Tuggeners Buch, das bei Erscheinen nicht gerade ein kommerzieller Erfolg war und gleichzeitig von den Kritikern sehr positiv bewertet wurde, ist auch die Basis für sein hohes Ansehen als Künstler. „Die Fabrik“ zeichnet vielleicht ein kritisches, aber auf keinen Fall ein ausschließlich pessimistisches Bild, wie dem Buch beispielsweise von Martin Gasser im Nachwort unterstellt wird: Anders als in Charlie Chaplins Anti-Industrialisierungs-Film „Modern Times“, in der der Mensch sinnbildlich zwischen die riesigen Zahnräder gerät und unter dem zu schnellen Takt der seelenlosen Maschinen leidet, gehen bei Tuggener Mensch und Maschine eine untrennbare Symbiose ein – die Arbeit ist nicht leicht, aber man erfüllt sie mit Stolz, Würde und Verantwortungsbewusstsein. Und im Laufe von „Schwarze Fabrik“, wie Tuggener sein Buch ursprünglich nennen wollte, verschwinden auch Dampf, Hitze und Mühsal – die Arbeit scheint einfacher, klarer und vor allem sauberer zu werden. Gleichzeitig wirken die Menschen bei Tuggener aber auch müde, desillusioniert und in sich gekehrt – vielleicht, weil sie als neutrale Schweizer unter anderem Waffen für ein in Schutt und Asche liegendes Europa produzieren, wie es auf den letzten beiden Doppelseiten mit drei (Kampf)flugzeugen am Himmel, einer Spielzeugfigur zwischen einer Armee aus Munition und einem nachdenklich bis resigniert schauenden Arbeiter angedeutet wird?

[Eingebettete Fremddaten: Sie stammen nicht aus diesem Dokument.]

(** A step of the running machine that does not run the block. *)
Lemma step_idles (e : Env) (w : World) :
  pc w = InLoop ->
  app_ready e && interval_elapsed (millis e) (lastSendTime (globals w)) = false ->
  let w' := step e w in
  pc w' = InLoop /\ globals w' = globals w /\ uploads (emitted w w') = [].
Proof.
  intros Hpc Hidle w'. subst w'. rewrite (step_InLoop e w Hpc).
  destruct (loop_port e (receive e w)) as (Hpc' & _).
  destruct (loop_idles e (receive e w) Hidle) as (Hg & Hup).
  rewrite emitted_receive in Hup.
  repeat split; [rewrite Hpc'; exact Hpc | exact Hg | exact Hup].
Qed.

(** C8: every call of [loop], whatever authentication and the send timer
    say, feeds the parser every byte waiting on the GPS port, in order, and
    leaves the port empty; when the ten-second block runs it reads the parser
    that has received those bytes. *)
Theorem gps_port_drained (e : Env) (w : World) :
  pc w = InLoop ->
  let w' := step e w in
  gps w' = fold_left encode (gpsSerial w ++ gpsSerial_arrived e) (gps w)
  /\ gpsSerial w' = []
  /\ (app_ready e = true ->
      fst (shouldTick (millis e) (lastSendTime (globals w))) = true ->
      gps_vars (globals w')
      = if location_isValid (gps w')
        then snapshot_gps (gps w') else gps_vars (globals w)).
Proof.
  intros Hpc w'. subst w'.
  split; [|split].
  - rewrite (step_InLoop e w Hpc).
    destruct (loop_port e (receive e w)) as (_ & Hgps & _). exact Hgps.
  - rewrite (step_InLoop e w Hpc).
    destruct (loop_port e (receive e w)) as (_ & _ & Hrx). exact Hrx.
  - intros Hready Hfire.
    destruct (step_fires e w Hpc Hready Hfire) as (_ & _ & Hg & _).
    rewrite Hg at 1. reflexivity.
Qed.

(** C9: when [bme.begin] fails the program prints the wiring message and
    spins in [initBME] for ever: after any number of further steps it is
    still there, the trace holds nothing but the serial start and that
    message (no [WiFi.begin], no database write), and no global variable has
    changed. *)
Theorem sensor_init_failure_halts (g : TinyGPSPlus) (e : Env) (es : list Env) :
  bme_begin e = false ->
  let w := run (e :: es) (boot g) in
  pc w = InitBME_spin
  /\ out w = [Serial_begin 115200;
              Serial_println
                "Could not find a valid BME280 sensor, check wiring!"]
  /\ uploads (out w) = []
  /\ existsb is_WiFi_begin (out w) = false
  /\ globals w = initial_Globals.
Proof.
  intros Hbme w. subst w. cbn [run].
  assert (Hstep : step e (boot g)
                  = {| pc := InitBME_spin; globals := initial_Globals;
                       gps := g; gpsSerial := [];
                       out := [Serial_begin 115200;
                               Serial_println
                                 "Could not find a valid BME280 sensor, check wiring!"] |}).
  { unfold step, boot, setup_begin, initBME. cbn [pc]. rewrite Hbme. reflexivity. }
  rewrite Hstep, run_spin by reflexivity.
  repeat split.
Qed.

(** C10: the values written to the seven GPS paths at a tick are read,
    at that tick, from the parser as it is after the port has been drained,
    and they are written only when that parser reports a valid location;
    the GPS variables left by earlier ticks do not enter the writes. *)
Theorem gps_uploads_fresh (e : Env) (w : World) :
  pc w = InLoop ->
  app_ready e = true ->
  fst (shouldTick (millis e) (lastSendTime (globals w))) = true ->
  let w' := step e w in
  let p := paths (globals w') in
  let fix_ := fold_left encode (gpsSerial w ++ gpsSerial_arrived e) (gps w) in
  gps w' = fix_
  /\ uploads (emitted w w')
     = [ (tempPath p, SFloat (bme_readTemperature e));
         (humPath p, SFloat (bme_readHumidity e));
         (presPath p, SFloat (float32_div (bme_readPressure e) f100)) ]
       ++ (if location_isValid fix_
           then [ (latPath p, SDouble (location_lat fix_));
                  (lngPath p, SDouble (location_lng fix_));
                  (altPath p, SDouble (altitude_meters fix_));
                  (speedPath p, SDouble (speed_kmph fix_));
                  (hdopPath p,
                   SDouble (double_div (double_of_int (hdop_value fix_)) d100));
                  (satellitesPath p,
                   SInt (int_of_uint32 (satellites_value fix_)));
                  (timeUTCPath p, SString (format_timeUTC fix_)) ]
           else []).
Proof.
  intros Hpc Hready Hfire w' p fix_.
  destruct (step_fires e w Hpc Hready Hfire) as (Hgps & _ & Hg & Hup).
  fold w' in Hgps, Hg, Hup. fold fix_ in Hgps.
  split; [exact Hgps|].
  subst p. rewrite Hup, Hg, Hgps. cbn [paths].
  destruct (location_isValid fix_); reflexivity.
Qed.

(** C2 (amended): the gate answers true exactly when the unsigned
    difference [now - lastSendTime] is at least 10000, and then
    [lastSendTime] becomes [now]; when it answers false [lastSendTime] is
    left alone, and a call of [loop] changes no global variable and writes
    nothing to the database.  Unsigned subtraction yields the elapsed time
    across a wrap of the counter.  After a check that answered true at
    [now1], a check at [now2] answers false when [now2 - now1 < 10000] and
    true when [now2 - now1 >= 10000]. *)
Theorem shouldTick_spec (now1 now2 last : Z) :
  let r1 := shouldTick now1 last in
  (fst r1 = true <-> sendInterval <= ulong_sub now1 last)
  /\ (fst r1 = true -> snd r1 = now1)
  /\ (fst r1 = false -> snd r1 = last)
  /\ (forall d, 0 <= d < ULONG_MODULUS -> ulong_sub (ulong (last + d)) last = d)
  /\ (fst r1 = true ->
      ulong_sub now2 now1 < sendInterval ->
      fst (shouldTick now2 (snd r1)) = false)
  /\ (fst r1 = true ->
      sendInterval <= ulong_sub now2 now1 ->
      fst (shouldTick now2 (snd r1)) = true)
  /\ (forall (e : Env) (w : World),
        pc w = InLoop -> app_ready e = true ->
        millis e = now1 -> lastSendTime (globals w) = last ->
        (fst r1 = true -> lastSendTime (globals (step e w)) = now1)
        /\ (fst r1 = false ->
            globals (step e w) = globals w
            /\ uploads (emitted w (step e w)) = [])).
Proof.
  intros r1. subst r1.
  rewrite shouldTick_fst, shouldTick_snd.
  split; [apply interval_elapsed_iff|].
  split; [intros H; rewrite H; reflexivity|].
  split; [intros H; rewrite H; reflexivity|].
  split; [intros d Hd; apply ulong_sub_elapsed; exact Hd|].
  split; [|split].
  - intros H Hlt. rewrite H, shouldTick_fst.
    unfold interval_elapsed. apply Z.leb_gt. exact Hlt.
  - intros H Hge. rewrite H, shouldTick_fst.
    apply interval_elapsed_iff. exact Hge.
  - intros e w Hpc Hready Hnow Hlast. split.
    + intros Hfire.
      assert (Hf : fst (shouldTick (millis e) (lastSendTime (globals w))) = true)
        by (rewrite shouldTick_fst, Hnow, Hlast; exact Hfire).
      destruct (step_fires e w Hpc Hready Hf) as (_ & _ & Hg & _).
      rewrite Hg. cbn [lastSendTime]. exact Hnow.
    + intros Hidle.
      assert (Hi : app_ready e
                   && interval_elapsed (millis e) (lastSendTime (globals w))
                   = false)
        by (rewrite Hready, Hnow, Hlast; exact Hidle).
      destruct (step_idles e w Hpc Hi) as (_ & Hg & Hup).
      split; assumption.
Qed.

(** C4 (amended): [lastSendTime] starts at 0, so from the initial state a
    check at t=0 does not fire, a following check at t=9999 does not fire,
    and a following check at t=10000 fires: the first two calls of [loop]
    write nothing to the database and the third writes. *)
Theorem startup_tick_scenario (w0 : World) (e0 e1 e2 : Env) :
  pc w0 = InLoop ->
  globals w0 = initial_Globals ->
  app_ready e0 = true -> app_ready e1 = true -> app_ready e2 = true ->
  millis e0 = 0 -> millis e1 = 9999 -> millis e2 = 10000 ->
  let w1 := step e0 w0 in
  let w2 := step e1 w1 in
  let w3 := step e2 w2 in
  fst (shouldTick (millis e0) (lastSendTime (globals w0))) = false
  /\ uploads (emitted w0 w1) = []
  /\ fst (shouldTick (millis e1) (lastSendTime (globals w1))) = false
  /\ uploads (emitted w1 w2) = []
  /\ fst (shouldTick (millis e2) (lastSendTime (globals w2))) = true
  /\ uploads (emitted w2 w3) <> []
  /\ lastSendTime (globals w3) = 10000.
Proof.
  intros Hpc Hg0 Hr0 Hr1 Hr2 Hm0 Hm1 Hm2 w1 w2 w3.
  assert (Hi0 : app_ready e0
                && interval_elapsed (millis e0) (lastSendTime (globals w0))
                = false) by (rewrite Hr0, Hm0, Hg0; reflexivity).
  destruct (step_idles e0 w0 Hpc Hi0) as (Hpc1 & Hg1 & Hup1).
  fold w1 in Hpc1, Hg1, Hup1.
  assert (Hi1 : app_ready e1
                && interval_elapsed (millis e1) (lastSendTime (globals w1))
                = false) by (rewrite Hr1, Hm1, Hg1, Hg0; reflexivity).
  destruct (step_idles e1 w1 Hpc1 Hi1) as (Hpc2 & Hg2 & Hup2).
  fold w2 in Hpc2, Hg2, Hup2.
  assert (Hf2 : fst (shouldTick (millis e2) (lastSendTime (globals w2))) = true)
    by (rewrite Hm2, Hg2, Hg1, Hg0; reflexivity).
  destruct (step_fires e2 w2 Hpc2 Hr2 Hf2) as (_ & _ & Hg3 & Hup3).
  fold w3 in Hg3, Hup3.
  repeat split.
  - rewrite Hm0, Hg0. reflexivity.
  - exact Hup1.
  - rewrite Hm1, Hg1, Hg0. reflexivity.
  - exact Hup2.
  - exact Hf2.
  - rewrite Hup3. cbn. discriminate.
  - rewrite Hg3. cbn [lastSendTime]. exact Hm2.
Qed.

(** C5 (amended): a result answers five independent yes/no queries.  When
    [isResult] is false the callback prints nothing; otherwise it prints
    one line for each kind the result reports, in the order Event, Debug,
    Error, Payload, so the number of lines is the number of kinds reported
    (zero to four), and it is exactly one when exactly one kind is
    reported. *)
Theorem processData_prints_each_kind (r : AsyncResult.t) (w : World) :
  let printed := emitted w (processData r w) in
  (AsyncResult.isResult r = false -> printed = [])
  /\ (AsyncResult.isResult r = true ->
      printed
      = (if AsyncResult.isEvent r
         then [Firebase_printf (printf_event r)] else [])
        ++ (if AsyncResult.isDebug r
            then [Firebase_printf (printf_debug r)] else [])
        ++ (if AsyncResult.isError r
            then [Firebase_printf (printf_error r)] else [])
        ++ (if AsyncResult.available r
            then [Firebase_printf (printf_payload r)] else []))
  /\ List.length printed
     = (if AsyncResult.isResult r then kinds_reported r else 0%nat)
  /\ (AsyncResult.isResult r = true -> kinds_reported r = 1%nat ->
      List.length printed = 1%nat).
Proof.
  intros printed. subst printed.
  rewrite (emitted_app w (processData r w) _ (processData_out r w)).
  split; [|split; [|split]].
  - intros H. unfold processData_prints. rewrite H. reflexivity.
  - intros H. unfold processData_prints. rewrite H. reflexivity.
  - apply processData_prints_length.
  - intros H H1. rewrite processData_prints_length, H. exact H1.
Qed.

(** The path variables after a tick are built from the uid the session
    reports at that tick, whatever they held before; two ticks at which the
    session reports the same uid leave the same paths. *)
Lemma paths_assigned_from_uid (e : Env) (w : World) :
  pc w = InLoop ->
  app_ready e = true ->
  fst (shouldTick (millis e) (lastSendTime (globals w))) = true ->
  paths (globals (step e w)) = update_paths (app_getUid e)
  /\ (forall (e0 : Env) (w0 : World),
        pc w0 = InLoop ->
        app_ready e0 = true ->
        fst (shouldTick (millis e0) (lastSendTime (globals w0))) = true ->
        ArduinoString.c_str (app_getUid e0) = ArduinoString.c_str (app_getUid e) ->
        paths (globals (step e0 w0)) = paths (globals (step e w))).
Proof.
  intros Hpc Hready Hfire.
  destruct (step_fires e w Hpc Hready Hfire) as (_ & _ & Hg & _).
  split; [rewrite Hg; reflexivity|].
  intros e0 w0 Hpc0 Hready0 Hfire0 Huid.
  destruct (step_fires e0 w0 Hpc0 Hready0 Hfire0) as (_ & _ & Hg0 & _).
  rewrite Hg, Hg0. cbn [paths]. unfold update_paths. rewrite Huid. reflexivity.
Qed.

Unterstrichen wird dies noch durch Tuggeners stark subjektive Fotografie, die maßgeblich vom deutschen expressionistischen Film der 1920er Jahre beeinflusst wurde: Mit ganz- und doppelseitigen Aufnahmen und den daraus resultierenden Gegenüberstellungen, der sehr klaren Bildsprache und der erzählerischen Reihung, die fast an einen Stummfilm erinnert, wirkt das Buch jedenfalls klassisch und sehr modern zugleich.
Leider hat dieses wunderbar komplexe Buch einen Haken: Es gibt es nur noch im Antiquariat und dort ist es kaum für unter 1000 Euro zu bekommen. Der Steidl Verlag hat diese Rarität deshalb neu herausgebracht – und zwar als Eins-zu-Eins-Faksimile, gedruckt auf schwerem Papier. Sogar der Original-Schutzumschlag wurde übernommen, so dass auf dem Buchrücken nicht Steidl, sondern der Rotapfel-Verlag aus Zürich sowie weitere Buchtipps wie „Herrliche Alpentiere“ und „Blumen auf Europas Zinnen“ stehen. Und das ist auch gut so, denn so sehr eine Neugestaltung mancher Fotobuchklassiker Sinn macht, so wichtig ist es, „Die Fabrik“ im Original-Zustand zu belassen, um in den vollen Genuss des ursprünglichen Buches zu kommen. Dafür sind das Design und die Kraft der Bilder einfach zu zeitlos.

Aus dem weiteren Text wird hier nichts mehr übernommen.